Although variations in primary care system design mean that the issues identified in this study may not manifest in the same manner in the United States, where primary care services are losing their appeal under the competitive pressures of specialty departments or retail clinics29,30, or in Commonwealth systems, where economically disadvantaged patients face longer waiting times for primary care31, this study underscores a crucial area for future focus in the development of primary care in mainland China: community residents must be aware of the Family Doctor Contract Services, as this awareness forms the foundation for their access to primary care and its functional features. This requires collaboration between China's health and civil affairs authorities to implement systematic, top-down planning and support, ensuring that residents across different regions and social strata have equal opportunities to learn about and access family doctor contract services. Local governments should also consider managing and allocating resources to primary care facilities and community organizations to establish more equitable and effective pathways for disseminating information about these services to their communities. Additionally, it may be necessary to further enhance the clinical and health service capabilities and quality of primary care facilities to better attract local community residents for medical care.
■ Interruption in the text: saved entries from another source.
Definition pair_key (ab : option string * option string)
    : option (string * string) :=
  match ab with
  | (Some a, Some b) =>
      Some (GraphStore.sort_pair (normalizeEntityId a) (normalizeEntityId b))
  | _ => None
  end.

Definition pairs_in (key : string * string)
    (cs : list (option string * option string)) : nat :=
  length (filter (fun ab => pair_key ab = Some key) cs).

(** Two input triples state the same fact: same normalized subject and
    object, same predicate. *)
Definition same_fact (t1 t2 : GraphStore.TripleIn) : Prop :=
  normalizeEntityId <$> GraphStore.t_subject t1 =
    normalizeEntityId <$> GraphStore.t_subject t2 /\
  GraphStore.t_predicate t1 = GraphStore.t_predicate t2 /\
  normalizeEntityId <$> GraphStore.t_object t1 =
    normalizeEntityId <$> GraphStore.t_object t2.

(** A batch that states one fact twice, in different raw forms, and another
    fact once. *)
Module Sample4.
Definition exchange : GraphStore.Exchange :=
  GraphStore.mkExchange None
    (Some [GraphStore.mkTripleIn (Some "Alice") "visited" (Some "Paris") (Some (8 # 10));
           GraphStore.mkTripleIn (Some "Alice") "likes" (Some "Paris") None;
           GraphStore.mkTripleIn (Some " alice") "visited" (Some "PARIS ") (Some (3 # 10))])
    None None (Some "E9") None.
End Sample4.

(** ** Reading triples *)

(** A filter of [queryTriples] that is given and not the empty string
    holds of a column. *)
Definition filter_holds (filter : option string) (norm : string -> string)
    (column : string) : Prop :=
  forall v, filter = Some v -> v <> "" -> column = norm v.

Definition matches (q : GraphStore.Query) (t : Triple.t) : Prop :=
  filter_holds (GraphStore.q_subject q) normalizeEntityId (Triple.subject t) /\
  filter_holds (GraphStore.q_predicate q) id (Triple.predicate t) /\
  filter_holds (GraphStore.q_object q) normalizeEntityId (Triple.object t) /\
  filter_holds (GraphStore.q_agentId q) id (Triple.agent_id t).

(** The query for one fact of one agent. *)
Definition query_for (a : GraphStore.TripleArgs) (limit : option Z)
    : GraphStore.Query :=
  GraphStore.mkQuery (GraphStore.subject a) (Some (GraphStore.predicate a))
    (GraphStore.object a) (Some (js_or (GraphStore.agentId a) "main")) limit.

(** ** Reading an entity's context *)

(** The number of relationships listed in the groups of a map. *)
Definition group_total (m : gmap string (list EntityContext.Relationship)) : nat :=
  sum_list_with (fun kv => length kv.2) (map_to_list m).

(** The group that the triples [ts] give for predicate [p], in their
    order. *)
Definition group_of (p : string) (ts : list Triple.t)
    : list EntityContext.Relationship :=
  EntityContext.relationship_of <$> filter (fun t => Triple.predicate t = p) ts.

Definition involves (id : string) (r : EntityContext.Relationship) : Prop :=
  EntityContext.subject r = id \/ EntityContext.object r = id.

(** The store of [Sample3] after another agent has written a triple about
    the same entity. *)
Module Sample5.
Definition world : World :=
  Sample.after
    (GraphStore.addTriple
       (GraphStore.mkTripleArgs (Some "Alice") "visited" (Some "Rome") None
          (Some "E7") None (Some "other") false))
    Sample.env Sample3.world.
End Sample5.

(** ** The date of a hit and the weights of a search *)

(** The date of the triple of a contribution. *)
Definition date_of (c : Scoring.Contribution) : string :=
  Triple.source_date (Scoring.triple_of c).

(** What a contribution weighs when no fallback applies. *)
Definition plain_weight (cfg : GraphSearcher.Config) (c : Scoring.Contribution) : Q :=
  match c with
  | Scoring.Direct _ t => Triple.confidence t
  | Scoring.Expansion cooc _ =>
      GraphSearcher.cooccurrenceBoost cfg * inject_Z (Cooc.count cooc)
  end.

(** The name under which the search compares query entities. *)
Definition lower_name (e : GraphSearcher.QEntity) : string :=
  toLowerCase (GraphSearcher.name e).

(** * Properties *)

(** ** Strings and [normalizeEntityId] *)

Example normalizeEntityId_Foo_Bar : normalizeEntityId " Foo  Bar " = "foo_bar".
Proof. reflexivity. Qed.

Example normalizeEntityId_tabs :
  normalizeEntityId (String "009" "New" +:+ String "010" "York ") = "new_york".
Proof. reflexivity. Qed.

(** *** Facts on code units and on the string functions *)

Lemma lower_char_idem c : lower_char (lower_char c) = lower_char c.
Proof. each_char c. Qed.

Lemma is_upper_lower_char c : is_upper (lower_char c) = false.
Proof. each_char c. Qed.

Lemma toLowerCase_idem s : toLowerCase (toLowerCase s) = toLowerCase s.
Proof. induction s as [|c s IH]; simpl; [done|]. by rewrite lower_char_idem, IH. Qed.

Lemma all_chars_toLowerCase s : all_chars is_lower_fixed (toLowerCase s) = true.
Proof.
  induction s as [|c s IH]; simpl; [done|].
  unfold is_lower_fixed at 1. by rewrite is_upper_lower_char, IH.
Qed.

Lemma all_chars_trimStart P s :
  all_chars P s = true -> all_chars P (trimStart s) = true.
Proof.
  induction s as [|c s IH]; simpl; [done|].
  intros [Hc Hs]%andb_true_iff. destruct (is_space c); [by apply IH|].
  simpl. by rewrite Hc, Hs.
Qed.

Lemma all_chars_trimEnd P s :
  all_chars P s = true -> all_chars P (trimEnd s) = true.
Proof.
  induction s as [|c s IH]; simpl; [done|].
  intros [Hc Hs]%andb_true_iff.
  destruct (is_space c && is_empty (trimEnd s)); [done|].
  simpl. by rewrite Hc, IH.
Qed.

Lemma all_chars_replace_ws_runs P sep b s :
  P sep = true -> all_chars P s = true ->
  all_chars P (replace_ws_runs sep b s) = true.
Proof.
  intros Hsep. revert b. induction s as [|c s IH]; intros b; simpl; [done|].
  intros [Hc Hs]%andb_true_iff.
  destruct (is_space c); [destruct b|]; simpl; rewrite ?Hsep, ?Hc; simpl; by apply IH.
Qed.

Lemma no_space_replace_ws_runs sep b s :
  is_space sep = false ->
  all_chars not_space (replace_ws_runs sep b s) = true.
Proof.
  intros Hsep. revert b. induction s as [|c s IH]; intros b; simpl; [done|].
  destruct (is_space c) eqn:Hc; [destruct b|]; simpl; unfold not_space at 1;
    rewrite ?Hsep, ?Hc; simpl; apply IH.
Qed.

Lemma toLowerCase_fixed s :
  all_chars is_lower_fixed s = true -> toLowerCase s = s.
Proof.
  induction s as [|c s IH]; simpl; [done|].
  intros [Hc Hs]%andb_true_iff. rewrite IH by done.
  unfold lower_char. unfold is_lower_fixed in Hc.
  by destruct (is_upper c).
Qed.

Lemma trimStart_no_space s : all_chars not_space s = true -> trimStart s = s.
Proof.
  destruct s as [|c s]; simpl; [done|].
  intros [Hc _]%andb_true_iff. unfold not_space in Hc. by destruct (is_space c).
Qed.

Lemma trimEnd_no_space s : all_chars not_space s = true -> trimEnd s = s.
Proof.
  induction s as [|c s IH]; simpl; [done|].
  intros [Hc Hs]%andb_true_iff. rewrite IH by done.
  unfold not_space in Hc. by destruct (is_space c).
Qed.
This study presents two primary limitations. Firstly, after extracting samples based on educational levels, the resultant distribution across various provinces did not allow for precise stratification by provincial populations. We therefore grouped the samples into three broad categories based on the economic development of the provinces and utilized a multilevel model with the province as the primary level to alleviate the impact of sample proportion disparities on our results. Secondly, our research was limited to statistical regressions on multiple variables, which might not comprehensively capture all factors that potentially influence awareness of the Family Doctor Contract Services. To address this, we plan to conduct qualitative and mixed-methods research across various regions in future studies. These efforts aim to provide deeper insights into the effectiveness of community outreach and how well it aligns with community residents' expectations for health services provided by the program.